▶ _Exercise requirements_
Looking at the records below, please say how many lines contain the word "Context", as a bare number.

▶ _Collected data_

*** Block opens ***

(** The body of the loop after the tag: the edit under construction and the
    [FileMetaData f] that all files are decoded into.  [Fail] stands for a
    message, given by [tag_msg]. *)
Definition DecodeFrom_entry (tag : Z) (e : VersionEdit) (f : FileMetaData)
    : parser (VersionEdit * FileMetaData) :=
  if decide (tag = kComparator) then pret (e, f)
  else if decide (tag = kNextFileNumber) then
    let! n := DecodeFixed64 in pret (SetNextFile e n, f)
  else if decide (tag = kLastSequence) then
    let! n := DecodeFixed64 in pret (SetLastSequence e n, f)
  else if decide (tag = kDeletedFile) then
    let! l := GetLevel in
    let! n := DecodeFixed64 in pret (DeleteFile e l n, f)
  else if decide (tag = kNewFile) then
    let! l := GetLevel in
    let! f := FileMetaData_Decode f in
    pret (add_new_file e l f,
          mkFile (refs f) (allowed_seeks f) (memtable_ids f) (number f) (file_size f)
            (converted_file_size f) (flush_timestamp f) (level f) (smallest f) (largest f)
            (compaction_status f) [] (parity_block_handle f))
  else if decide (tag = kUpdateSubRange) then
    let! sr := SubRange_Decode SubRange_init in pret (add_subrange e sr, f)
  else pfail.

Definition tag_msg (tag : Z) : string :=
  if decide (tag = kNextFileNumber) then "next file number"
  else if decide (tag = kLastSequence) then "last sequence number"
  else if decide (tag = kDeletedFile) then "deleted file"
  else if decide (tag = kNewFile) then "new-file entry"
  else if decide (tag = kUpdateSubRange) then "update-subrange entry"
  else "unknown tag".

(** The loop; a round consumes the tag, so a round per byte is enough.  The
    result is the status, the edit and the rest of the input. *)
Fixpoint DecodeFrom_loop (fuel : nat) (e : VersionEdit) (f : FileMetaData) (input : bytes)
    : res (Status * VersionEdit * bytes) :=
  match fuel, input with
  | _, [] => Ret (OK, e, [])
  | O, _ => Fail
  | S fuel, tag :: input =>
      if decide (tag = kEndEdit) then Ret (OK, e, input)
      else match DecodeFrom_entry tag e f input with
           | (Ret (e, f), input) => DecodeFrom_loop fuel e f input
           | (Fail, input) => Ret (Corruption (tag_msg tag), e, input)
           | (Abort, _) => Abort
           end
  end.
(* ===== verification/FileSearch.v ===== *)
(** * FileSearch: the files of a level and their overlap

    The search functions of [db/version_set.cc]: [FindFile],
    [SomeFileOverlapsRange], the file visits of a point lookup, the file number
    iterator of a level, boundary files, and the selection of overlapping files
    on which compactions are built.  Files are the metadata records; the
    assertions of [InternalKey] on well-formed keys are hypotheses of the
    theorems ([file_wf]). *)

From S2P Require Import Prelude Coding Comparator NovaCommon DbFormat Subrange FileMeta.

Section search.
(** [icmp.user_comparator()]. *)
Context (ucmp : Comparator).
Local Abbreviation icmp := (InternalKey_Compare ucmp).
Local Abbreviation UCompare := (@Compare ucmp).

Definition smallest_user_key (f : FileMetaData) : bytes := ExtractUserKey (smallest f).
Definition largest_user_key (f : FileMetaData) : bytes := ExtractUserKey (largest f).

(** ** [FindFile] *)

(** The loop [while (left < right)] with 32-bit bounds; a round halves the
    interval, so a round per file is more than enough. *)
Fixpoint FindFile_loop (fuel : nat) (files : list FileMetaData) (key : bytes) (left right : Z) : Z :=
  match fuel with
  | O => right
  | S fuel =>
      if decide (left < right) then
        let mid := w32 (left + right) / 2 in
        match files !! Z.to_nat mid with
        | None => right
        | Some f =>
            if decide (icmp (largest f) key < 0)
            then FindFile_loop fuel files key (mid + 1) right
            else FindFile_loop fuel files key left mid
        end
      else right
  end.

Definition FindFile (files : list FileMetaData) (key : bytes) : Z :=
  FindFile_loop (S (length files)) files key 0 (size_of files).

(** [AfterFile] and [BeforeFile]; [None] is the null key. *)
Definition AfterFile (user_key : option bytes) (f : FileMetaData) : bool :=
  match user_key with
  | None => false
  | Some k => bool_decide (UCompare k (largest_user_key f) > 0)
  end.

Definition BeforeFile (user_key : option bytes) (f : FileMetaData) : bool :=
  match user_key with
  | None => false
  | Some k => bool_decide (UCompare k (smallest_user_key f) < 0)
  end.

(** ** [SomeFileOverlapsRange] *)

(** The loop over all files. *)
Fixpoint SomeFileOverlapsRange_all (files : list FileMetaData) (lo hi : option bytes) : bool :=
  match files with
  | [] => false
  | f :: files =>
      if AfterFile lo f || BeforeFile hi f then SomeFileOverlapsRange_all files lo hi else true
  end.

Definition SomeFileOverlapsRange (disjoint_sorted_files : bool) (files : list FileMetaData)
    (lo hi : option bytes) : bool :=
  if disjoint_sorted_files then
    let index := match lo with
                 | Some k => FindFile files (InternalKey_make k kMaxSequenceNumber kValueTypeForSeek)
                 | None => 0
                 end in
    if decide (index >= size_of files) then false
    else match files !! Z.to_nat index with
         | Some f => negb (BeforeFile hi f)
         | None => false
         end
  else SomeFileOverlapsRange_all files lo hi.

(** ** [Version::ForEachOverlapping] *)

Inductive GetSearchScope := kAllLevels | kAllL0AndAllLevels | kL1AndAbove.

Section visits.
(** The callback: it updates its argument and says whether to go on. *)
Context {A : Type} (func : A → Z → FileMetaData → A * bool) (use_ordered_flush : bool).

Definition l0_candidates (user_key : bytes) (files : list FileMetaData) : list FileMetaData :=
  filter (λ f, UCompare user_key (smallest_user_key f) >= 0
               ∧ UCompare user_key (largest_user_key f) <= 0) files.

(** [if (use_ordered_flush && !func(arg, 0, tmp[i])) return;]: [true] when
    the search of level 0 ran to its end. *)
Fixpoint visit_l0 (arg : A) (tmp : list FileMetaData) : A * bool :=
  match tmp with
  | [] => (arg, true)
  | f :: tmp =>
      if use_ordered_flush then
        let '(arg, continue) := func arg 0 f in
        if continue then visit_l0 arg tmp else (arg, false)
      else visit_l0 arg tmp
  end.

(** The candidate of a sorted level. *)
Definition level_candidate (user_key ikey : bytes) (files : list FileMetaData)
    : option FileMetaData :=
  let index := FindFile files ikey in
  if decide (index < size_of files) then
    match files !! Z.to_nat index with
    | Some f => if decide (UCompare user_key (smallest_user_key f) < 0) then None else Some f
    | None => None
    end
  else None.

Fixpoint visit_levels (arg : A) (user_key ikey : bytes) (level : Z)
    (levels : list (list FileMetaData)) : A :=
  match levels with
  | [] => arg
  | files :: levels =>
      match level_candidate user_key ikey files with
      | None => visit_levels arg user_key ikey (level + 1) levels
      | Some f =>
          let '(arg, continue) := func arg level f in
          if use_ordered_flush && negb continue then arg
          else visit_levels arg user_key ikey (level + 1) levels
      end
  end.

(** [files] are the files of all levels, level 0 first. *)
Definition ForEachOverlapping (arg : A) (user_key ikey : bytes) (scope : GetSearchScope)
    (files : list (list FileMetaData)) : A :=
  let '(arg, continue) :=
    match scope with
    | kAllLevels => visit_l0 arg (l0_candidates user_key (default [] (head files)))
    | _ => (arg, true)
    end in
  if continue then visit_levels arg user_key ikey 1 (tail files) else arg.
End visits.

(** ** [Version::LevelFileNumIterator] *)

Record LevelFileNumIterator := mkLevelIter { lf_index : Z; lf_seeked : bool }.

Section level_iterator.
Context (flist : list FileMetaData).

Definition LevelIter_init : LevelFileNumIterator := mkLevelIter (size_of flist) false.
Definition LevelIter_Valid (it : LevelFileNumIterator) : bool :=
  bool_decide (lf_index it < size_of flist).
Definition LevelIter_Seek (target : bytes) : LevelFileNumIterator :=
  mkLevelIter (FindFile flist target) true.
Definition LevelIter_SeekToFirst : LevelFileNumIterator := mkLevelIter 0 true.
Definition LevelIter_SeekToLast : LevelFileNumIterator :=
  mkLevelIter (if decide (flist = []) then 0 else size_of flist - 1) true.

(** [Next], [Prev], [key] and [value] assert a valid position. *)
Definition LevelIter_Next (it : LevelFileNumIterator) : res LevelFileNumIterator :=
  if LevelIter_Valid it then Ret (mkLevelIter (w32 (lf_index it + 1)) (lf_seeked it)) else Abort.
Definition LevelIter_Prev (it : LevelFileNumIterator) : res LevelFileNumIterator :=
  if LevelIter_Valid it then
    Ret (mkLevelIter (if decide (lf_index it = 0) then size_of flist else lf_index it - 1)
           (lf_seeked it))
  else Abort.
Definition LevelIter_key (it : LevelFileNumIterator) : res bytes :=
  match flist !! Z.to_nat (lf_index it) with Some f => Ret (largest f) | None => Abort end.
Definition LevelIter_value (it : LevelFileNumIterator) : res bytes :=
  match flist !! Z.to_nat (lf_index it) with
  | Some f => Ret (EncodeFixed64 (number f))
  | None => Abort
  end.

(** The loop of [SkipToNextUserKey]: skip files that end at the same
    decimal user key; a round advances the index. *)
Fixpoint LevelIter_skip (fuel : nat) (it : LevelFileNumIterator) (userkeyint : Z)
    : LevelFileNumIterator :=
  match fuel with
  | O => it
  | S fuel =>
      match flist !! Z.to_nat (lf_index it) with
      | None => it
      | Some f =>
          if decide (userkeyint ≠ key_int (largest_user_key f)) then it
          else LevelIter_skip fuel (mkLevelIter (lf_index it + 1) (lf_seeked it)) userkeyint
      end
  end.
Definition LevelIter_SkipToNextUserKey (it : LevelFileNumIterator) (target : bytes)
    : LevelFileNumIterator :=
  let it := if lf_seeked it then it else LevelIter_Seek target in
  LevelIter_skip (S (length flist)) it (key_int (ExtractUserKey target)).
End level_iterator.

(** ** Boundary files *)

Definition FindLargestKey (files : list FileMetaData) : option bytes :=
  match files with
  | [] => None
  | f :: files =>
      Some (foldl (λ k f, if decide (icmp (largest f) k > 0) then largest f else k)
              (largest f) files)
  end.

(** The minimum so far, [None] for the null pointer. *)
Definition boundary_step (largest_key : bytes) (best : option FileMetaData) (f : FileMetaData)
    : option FileMetaData :=
  if decide (icmp (smallest f) largest_key > 0
             ∧ UCompare (smallest_user_key f) (ExtractUserKey largest_key) = 0) then
    match best with
    | None => Some f
    | Some b => if decide (icmp (smallest f) (smallest b) < 0) then Some f else best
    end
  else best.

Definition FindSmallestBoundaryFile (level_files : list FileMetaData) (largest_key : bytes)
    : option FileMetaData :=
  foldl (boundary_step largest_key) None level_files.

(** The loop of [AddBoundaryInputs]; [None] when the fuel is used up. *)
Fixpoint AddBoundaryInputs_loop (fuel : nat) (level_files : list FileMetaData)
    (largest_key : bytes) (compaction_files : list FileMetaData) : option (list FileMetaData) :=
  match fuel with
  | O => None
  | S fuel =>
      match FindSmallestBoundaryFile level_files largest_key with
      | None => Some compaction_files
      | Some f =>
          AddBoundaryInputs_loop fuel level_files (largest f) (compaction_files ++ [f])
      end
  end.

*** Block closes ***

▶ _Result of the task_
3